The UK economy suffers from low productivity. Productivity measures output per person, or per time worked. If productivity was higher across the economy then people could work less, or be paid more, or both. Productivity drives an economy’s output and thus its potential growth rate and, in turn, living standards. So low productivity economies find to hard to keep up with high productive ones.
This is not a new problem. Ahead of the financial crisis the UK was making progress in closing the productivity gap that existed with major competitors such as the US. Since the crisis, though, all western economies have suffered. At various times over the last decade this has been called a problem, a puzzle or a challenge. However it has been described, UK policy makers have not been able to provide solutions.
This may be able to change. A welcome new report from the Centre for Social Justice, ‘Productivity: the Great British Breakthrough’, chaired by Iain Duncan Smith, has provided a fresh perspective. Much of the CSJ’s other work focuses on those in the lower income deciles. They have combined their on the ground knowledge of how local economies, tax and benefit systems work, with a top-down macro-economic perspective to outline a host of policy measures.
Of course, the media often reports the misleading nonsense that France produces in four days what we do in five. France, like many euro countries, suffers from high unemployment and a lack of jobs for young people. The solution to low productivity is not to have fewer workers!
One of the CSJ’s welcome recommendations is to measure productivity in a different way. ‘Productivity measured as output per hour is misleading; it should be changed to output per working age to avoid penalising countries with high employment.’
Data rich research like that of the CSJ’s adds to the debate. We know from previous research that the UK suffers from a productivity gap across regions, within regions and within sectors too, and that diffusion of productivity gains is low. The CSJ’s work confirms that and also highlights the key macro problem: UK business under-invests. ‘UK plc is addicted to cheap labour and has chronically underinvested in technology and up skilling it workforce’. This has been going on for years. One consequence of this is an acute regional discrepancy.
The most convenient way to measure productivity at a snapshot in time is Gross Value Added (GVA). It takes out the impact of tax and subsidies on products, allowing a comparison of regional output. The latest available data from 2014 shows the UK’s average GVA per head was £25,000. In London the GVA per head was £44,000. While it is not uncommon for a capital city to have high productivity, the gap with other parts of the country is vast. Of the 20 least productive local authorities in the UK, six are in the North West, three are in the North East, four are in Wales and three are in Scotland.
For some, it can be linked to industrial decline. One of the least productive counties in the UK is Gwent Valleys (GVA per head of £14,000), the home to the now defunct Ebbw Vale Steel Iron and Coal company and Blaenavon Ironworks. For other regions, multiple factors are at play. For instance, gross value added in the North West is half that of London, at £22,000. This mirrors the changing regional structure of the economy too, with an increasing share of output too coming from London and other southern regions. The five most productive areas in the UK are in London.

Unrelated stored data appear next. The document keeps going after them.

(* ===== verification/ShellSpec.v ===== *)
(** * Properties of the shell

    What a line typed at the prompt does: the editor's line is split into
    words, the first one chooses the command, and the prompt is printed again
    over an empty buffer. *)
From Stdlib Require Import ZArith Lia ZifyBool String.
From stdpp Require Import base numbers list gmap.
From S2P Require Import Prelude Mem Memory Paging Process Syscall BlockDev Ports Fat16 Fat16Facts Fat16Dir Fat16Spec Fat16Mount TarFs Elf Keyboard KeyboardSpec Shell.

(** ** Characters the keyboard produces *)
Definition char_ok (c : Z) : Prop := 0 < c < 128.

#[export] Instance char_ok_dec c : Decision (char_ok c).
Proof. unfold char_ok. apply _. Defined.

Lemma tables_ok_chars : Forall (fun c => 0 <= c < 127) kbd_us /\ Forall (fun c => 0 <= c < 127) kbd_us_shift.
Proof. split; apply (bool_decide_unpack _); vm_compute; exact I. Qed.

Lemma inserted_ok e scancode : typed e scancode <> 0 -> char_ok (inserted e (typed e scancode)).
Proof.
  intros H0. assert (Ht : 0 <= typed e scancode < 127).
  { unfold typed. destruct tables_ok_chars as [T1 T2]. rewrite Forall_forall in T1, T2.
    destruct (e_shift e); apply (at_table_default _ _ (fun c => 0 <= c < 127)); (done || lia). }
  unfold char_ok, inserted, swap_case. destruct (e_caps e); repeat case_bool_decide; lia.
Qed.

Lemma edit_chars e k :
  Forall char_ok (e_line e) -> (forall c, k = Char c -> char_ok c) -> Forall char_ok (e_line (fst (edit e k))).
Proof.
  intros He Hk. destruct k; cbn [edit]; try exact He.
  - destruct (decide (e_line e = [])) as [E|E]; [rewrite E; cbn; rewrite E; constructor|].
    destruct (exists_last E) as (l & c & El). rewrite El in *. apply Forall_app in He as [He _].
    destruct (l ++ [c]) as [|x y] eqn:Ec; [by destruct l|]. cbn [fst e_line]. by rewrite <- Ec, removelast_last.
  - case_bool_decide; [|exact He]. cbn [fst e_line]. apply Forall_app_2; [done|]. constructor; [by apply Hk|done].
Qed.

Lemma decode_char e scancode c : decode e scancode = Char c -> char_ok c.
Proof.
  unfold decode. repeat (case_bool_decide; [done|]). destruct (bit scancode 7); [done|].
  repeat (case_bool_decide; [done|]). intros [= <-]. by apply inserted_ok.
Qed.

Lemma edits_chars e l : Forall char_ok (e_line e) -> Forall char_ok (e_line (fst (edits e l))).
Proof.
  revert e. induction l as [|c l IH]; intros e He; [exact He|]. cbn [edits].
  pose proof (edit_chars e (decode e c) He (decode_char e c)) as H1. destruct (edit e (decode e c)) as [e1 o1].
  specialize (IH e1 H1). by destruct (edits e1 l).
Qed.

Lemma words_from_chars w l : Forall char_ok w -> Forall char_ok l -> Forall (Forall char_ok) (words_from w l).
Proof.
  intros Hw Hl. revert w Hw. induction Hl as [|c l Hc Hl IH]; intros w Hw; cbn [words_from].
  - destruct w; cbn; auto.
  - case_bool_decide; [|apply IH; apply Forall_app_2; auto].
    destruct w as [|x w]; cbn [flush]; [by apply IH|]. constructor; [done|by apply IH].
Qed.

Lemma char_ok_nonzero l : Forall char_ok l -> Forall (fun c => c <> 0) l.
Proof. intros H. eapply Forall_impl; [exact H|]. unfold char_ok. intros; lia. Qed.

So what are we to do? The UK needs to position itself to compete in the changing and growing global economy. We can compete on price or quality, but if we just focus on price, someone, somewhere will do it cheaper. Productivity matters as we need to compete on quality. And with a new global industrial revolution already underway this matters more than ever.
Also we have to recognise it is about getting both the demand and supply-side of the economy right. We need effective demand, helped by credible macro-economic policies. And on the supply side, low taxes and effective not but over burdensome regulation will help. The CSJ’s analysis concluded that productivity growth can best be generated through area based policy initiatives.
For this to be successful Government policy must focus on four broad areas. One, build local competitive advantage across regional city based clusters. Two, spend more – and sensibly – on physical and social infrastructure. Three, attract large employers to a cluster. Four, pair a local growth plan with a radical anti-poverty agenda, ensuring inclusive productivity growth.
The encouraging aspect is that the CSJ’s policy recommendations are focused and not just broad based. Boosting local competitive advantage is key to building the clusters of economic power that drive productivity growth in the long term. This means more investment, innovation and infrastructure and also incentivising local government.
For the UK, the message is to compete globally, think nationally and act locally. With all the current debate about the lack of wage growth, this report is a powerful and timely reminder that if we want to improve the income of the lowest two income deciles, then it can only be achieved by improving productivity. That is why UK business now has to step up to this challenge and ensure that, through automation, technology and vital investment in skills training, not only will the UK economy be placed on a sounder economic footing but also a sounder social one too.
Dr Gerard Lyons was a member of the steering committee on the Centre for Social Justice’s new report, ‘Productivity: the Great British Breakthrough’ by Patrick Spencer.